En prévision du sommet, l’Égypte a annoncé à la mi-février un plan de reconstruction de Gaza sans déplacement de population, comme alternative au plan de Trump. Ce plan a été adopté, comme prévu, par le sommet arabe mardi dernier.
Le plan arabe pour la reconstruction de Gaza, expliqué
Le plan prévoit la reconstruction de Gaza en quatre ans, avec des logements modernes, des infrastructures et un réseau de transport. Sa mise en œuvre coûterait 53 milliards de dollars.
Le plan comprend également une projection de l’administration politique de Gaza après la guerre, réaffirmant le lien entre la bande de Gaza et la Cisjordanie et la plaçant dans le cadre d’une solution à deux États.
Le plan prévoit la création d’une commission indépendante pour gérer Gaza pendant la phase de reconstruction, une période de transition destinée à réunir Gaza et la Cisjordanie sous la conduite de l’Autorité palestinienne (AP).
Le plan n’est plus seulement égyptien et constitue désormais la proposition arabe unifiée pour l’avenir de Gaza, censée contrer directement la vision dystopique et criminelle de Trump.
Le gouvernement israélien a rejeté catégoriquement le plan, déclarant dans un communiqué que le sommet arabe n’avait pas tenu compte de ce qu’il a appelé les « faits nouveaux » survenus après le 7 octobre 2023.
Israël a également objecté que le plan arabe ne mentionnait ni ne condamnait les attaques du 7 octobre et continuait de s’appuyer sur l’Autorité palestinienne et l’Office de secours et de travaux des Nations unies (UNRWA) dans la phase de reconstruction.
Alors que la Maison Blanche a également rejeté le plan, l’AP et le Hamas l’ont accepté. Des divergences subsistent entre eux sur le sort de l’armements du Hamas et le maintien des Brigades Ezzedine al-Qassam en tant que groupe de résistance armée à Gaza sous l’administration de l’AP.
Il appartient désormais aux États arabes de convaincre l’administration Trump de soutenir leur plan et leur vision plus réaliste que l’expulsion massive de la population de Gaza.

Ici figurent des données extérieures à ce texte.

(** * askrene: the layered network view and its constraint engine

    A shallow embedding of [plugins/askrene/askrene.c]: the capacity cache
    ([get_capacities]), the per-edge liquidity window ([get_constraints]),
    the route query ([get_routes], [json_getroutes]) and the commands that
    mutate reservations and layers.

    Unsigned 64-bit quantities are integers in [0, 2^64) with the wrap-around
    written out; hash tables are finite maps; the tal arrays are lists, and
    a slot of an array of pointers holds a pointer only once the program
    has stored one; every command is a function from the plugin state to
    the new state and a command result, or has no defined outcome where
    the C code has none. *)

From Stdlib Require Import ZArith QArith Qround Lia.
From stdpp Require Import base option list gmap strings.

Local Open Scope Z_scope.

(** ** Machine integers *)

Definition U64_MAX : Z := 2 ^ 64 - 1.

(** Reduction of an unsigned 64-bit result. *)
Definition u64 (z : Z) : Z := z mod 2 ^ 64.

(** ** Amounts ([struct amount_msat], [struct amount_sat]) *)

(** Modelled from the spec: [common/amount.c] is not among the sources.
    Amounts are "stored in 64 bits"; "add/sub of msat values return
    (result, saturated)": the operations return [None] where the C
    functions return [false] and leave the output untouched. *)
Definition amount_msat_add (a b : Z) : option Z :=
  if U64_MAX <? a + b then None else Some (a + b).

Definition amount_msat_sub (a b : Z) : option Z :=
  if a <? b then None else Some (a - b).

Definition MSAT_PER_SAT : Z := 1000.

Definition amount_sat_to_msat (sat : Z) : option Z :=
  if U64_MAX <? sat * MSAT_PER_SAT then None else Some (sat * MSAT_PER_SAT).

Definition amount_msat_greater (a b : Z) : bool := b <? a.
Definition amount_msat_less (a b : Z) : bool := a <? b.
Definition amount_msat_eq (a b : Z) : bool := a =? b.

(** ** The fp16 codec

    [get_capacities] compresses with [u64_to_fp16 _ true] and
    [get_constraints] expands with [fp16_to_u64]; [common/fp16] is not among
    the sources, so the embedding of both functions takes the codec as an
    interface. *)
Class Fp16Codec := {
  fp16_to_u64 : Z → Z;
  u64_to_fp16 : Z → bool → Z
}.

(** Modelled from the spec: [common/fp16.h] and [common/fp16.c] are not
    among the sources. The spec describes a "16-bit compressed float",
    "lossy but monotonic", and does not fix the layout; the model takes
    five bits of exponent above eleven bits of mantissa, the value being
    the mantissa shifted left by the exponent. Compression keeps the eleven
    leading bits, rounds up on request when bits are lost, and saturates at
    the largest code. *)
Definition common_fp16_to_u64 (val : Z) : Z :=
  Z.shiftl (Z.land val (2 ^ 11 - 1)) (Z.shiftr val 11).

Cela représente un intéressant défi pour les ambitions économiques de Trump au Moyen-Orient.
Les perspectives de normalisation des relations entre les pays arabes et Israël, les méga-investissements prévus dans la région impliquant des ressources naturelles (y compris les réserves de gaz naturel de Gaza) et l’intégration économique d’Israël avec les États du Golfe pour contrer l’expansion économique de la Chine sont en jeu.

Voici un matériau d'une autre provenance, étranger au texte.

(** * Unified inbox: the sync engine, embedded and verified

    A shallow embedding of the mail synchronisation code of the unified
    inbox backend:

    - [GmailService] and [OutlookService]: the two provider adapters
      (services/gmail.py, services/outlook.py): token refresh, delta
      fetch and record parsing;
    - [SyncTasks]: the ingestion pipeline (tasks/sync_tasks.py): the
      per-account sync, the credential refresh and the idempotent
      insertion of threads, messages and attachments;
    - [Workers]: the worker pool that runs several sync tasks over one
      database.

    Modelling conventions.

    - Exceptions are values: a computation that may raise returns a
      [result], and database code is a state-and-exception function over a
      [Session] ([DB]).  [try ... except Exception] is [try_except].
    - A provider record is a JSON object.  Every key of an object that the
      code reads is an [option] field of a record: [None] is an absent key,
      [d['k']] raises [KeyError] on it and [d.get('k', dflt)] yields the
      default.  Keys are taken to hold values of their schema type.
    - A [datetime] is an instant in seconds and the flag whether the
      value carries a time zone.  Ordering a value with a time zone and
      one without raises [TypeError] ([gt]).  [datetime.utcnow()] is the
      instant [utcnow] of the [World], without time zone; one sync run is
      taken to read one instant.  The dates of an account row,
      [token_expiry] and [last_synced_at], are only ever assigned
      [utcnow()] values and are kept as their instant.  A session reads a
      stored datetime back as it was written.
    - The providers, the clock and the encryption service are the [World]
      of a run; the standard-library parsers are a [PyRuntime].
    - The database session keeps the committed store, the store as the
      open transaction sees it ([pending]) and every store that was ever
      replaced by a commit ([history]), so that what a crash can leave
      behind is a value one can talk about. *)

From stdpp Require Import base option list strings pretty gmap.
From Stdlib Require Import Ascii ZArith Lia.

Open Scope string_scope.
Open Scope Z_scope.

(** ** Python values, exceptions and results *)

Inductive exn : Type :=
  | KeyError (key : string)
  | TypeError
  | HTTPStatusError (status : Z)
  | ProviderError            (* an error raised by a provider client *)
  | DecodeError              (* binascii.Error of a base64 decoder *)
  | InvalidToken             (* cryptography.fernet.InvalidToken *)
  | MultipleResultsFound     (* sqlalchemy: scalar_one_or_none on 2+ rows *)
  | ObjectDeletedError       (* sqlalchemy: attribute of a row that is gone *)
  | Retry (countdown : Z)    (* celery: what self.retry(...) raises *)
  | NameError (name : string).

Inductive result (A : Type) : Type :=
  | Ok (a : A)
  | Raise (e : exn).
Arguments Ok {A} a.
Arguments Raise {A} e.

#[global] Instance result_ret : MRet result := fun _ a => Ok a.
#[global] Instance result_bind : MBind result := fun _ _ f m =>
  match m with
  | Ok a => f a
  | Raise e => Raise e
  end.

Definition is_ok {A} (r : result A) : bool :=
  match r with Ok _ => true | Raise _ => false end.

(** [d['k']]: the value of a key, [KeyError] when the key is absent. *)
Definition subscript {A} (k : string) (field : option A) : result A :=
  match field with
  | Some v => Ok v
  | None => Raise (KeyError k)
  end.

(** [d.get('k', dflt)]. *)
Definition get {A} (field : option A) (dflt : A) : A := default dflt field.

(** A [datetime]: the instant in seconds, and whether the value carries a
    time zone ([tzinfo is not None]). *)
Record datetime : Type := {
  instant : Z;
  aware : bool
}.

(** A datetime without time zone, as [datetime.utcnow()] returns. *)
Definition naive (z : Z) : datetime := {| instant := z; aware := false |}.

(** A datetime with a time zone. *)
Definition zoned (z : Z) : datetime := {| instant := z; aware := true |}.

(** [a > b] on datetimes: "can't compare offset-naive and offset-aware
    datetimes" is a [TypeError]. *)
Definition gt (a b : datetime) : result bool :=
  if Bool.eqb (aware a) (aware b) then Ok (instant b <? instant a)
  else Raise TypeError.

(** Truth value of an optional string: [None] and [''] are false. *)
Definition truthy (s : option string) : bool :=
  match s with
  | Some (String _ _) => true
  | _ => false
  end.

(** [s.split(c)] for a one-character separator: never the empty list. *)
Fixpoint split (c : ascii) (s : string) : list string :=
  match s with
  | EmptyString => [EmptyString]
  | String a s' =>
      if Ascii.eqb a c then EmptyString :: split c s'
      else match split c s' with
           | h :: t => String a h :: t
           | [] => [String a EmptyString]
           end
  end.

(** [s.replace('Z', '+00:00')]. *)
Fixpoint replace_Z (s : string) : string :=
  match s with
  | EmptyString => EmptyString
  | String a s' =>
      if Ascii.eqb a "Z"%char then "+00:00" +:+ replace_Z s'
      else String a (replace_Z s')
  end.

(** The library functions the adapters call.  A parser that raises is
    [None]; the decoder raises [DecodeError] on bad input. *)
Class PyRuntime : Type := {
  (* base64.urlsafe_b64decode(s).decode('utf-8', errors='ignore') *)
  urlsafe_b64decode : string -> result string;
  (* email.utils.parsedate_to_datetime *)
  parsedate_to_datetime : string -> option datetime;
  (* datetime.fromisoformat *)
  fromisoformat : string -> option datetime
}.

(** ** The canonical record both adapters produce *)

Record ParsedAttachment : Type := {
  pa_filename : string;
  pa_mime_type : string;
  pa_size : Z;
  pa_attachment_id : string
}.

Record Parsed : Type := {
  provider_message_id : string;
  thread_id : string;
  from_addr : string;
  to_addrs : list string;
  cc_addrs : list string;
  bcc_addrs : option (list string);   (* the Gmail adapter sets no such key *)
  subject : string;
  date : datetime;
  body_text : string;
  body_html : string;
  snippet : string;
  attachments : list ParsedAttachment;
  has_attachments : bool
}.

(** ** What the providers send *)

(** An HTTP response as httpx hands it over. *)
Record Response (A : Type) : Type := {
  status_code : Z;
  json : A
}.
Arguments status_code {A} r.
Arguments json {A} r.

(** [response.raise_for_status()]: a response outside 2xx raises. *)
Definition raise_for_status {A} (r : Response A) : result unit :=
  if (200 <=? status_code r) && (status_code r <? 300) then Ok tt
  else Raise (HTTPStatusError (status_code r)).

(** The token endpoint's answer to a refresh grant. *)
Module OAuth.
Record Tokens : Type := {
  access_token : option string;
  expires_in : option Z;
  refresh_token : option string
}.
End OAuth.

(** Gmail REST resources, with the keys the adapter reads. *)
Module GmailApi.
Record Header : Type := {
  name : option string;
  value : option string
}.
Record Body : Type := {
  data : option string;
  attachmentId : option string;
  size : option Z
}.
Record Part : Type := {
  mimeType : option string;
  filename : option string;
  body : option Body
}.
Record Payload : Type := {
  headers : option (list Header);
  parts : option (list Part);
  payload_body : option Body          (* key 'body' of the payload *)
}.
Record Message : Type := {
  id : option string;
  threadId : option string;
  payload : option Payload;
  snippet : option string
}.
(* an element of messages.list and of messagesAdded *)
Record MessageRef : Type := { ref_id : option string }.
Record MessageList : Type := { messages : option (list MessageRef) }.
Record HistoryRecord : Type := { messagesAdded : option (list MessageRef) }.
Record HistoryList : Type := { history : option (list HistoryRecord) }.
Record Profile : Type := { historyId : option string }.
End GmailApi.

Un recul pour la représentation politique palestinienne
Trente-quatre ans après que les Israéliens et les Palestiniens se sont assis pour la première fois à la table des négociations lors de la conférence de Madrid en 1991, et après que les deux parties ont entamé des négociations bilatérales directes à Washington, l’avenir de la cause palestinienne semble désormais dépendre de la capacité des États arabes à parvenir à un accord avec les États-Unis.
Bien que cette situation représente un précédent historique dans lequel les États arabes ont adopté une position unifiée sur la Palestine et se sont adressés d’une seule voix à l’administration américaine, elle constitue également un revers pour la cause palestinienne et une conséquence directe de l’échec des États arabes à l’égard de la cause palestinienne.
La dernière fois que les Arabes ont eu une position unifiée sur la Palestine, c’était lorsque la Ligue arabe a reconnu l’OLP comme le seul et légitime représentant du peuple palestinien lors du sommet de Rabat en 1974.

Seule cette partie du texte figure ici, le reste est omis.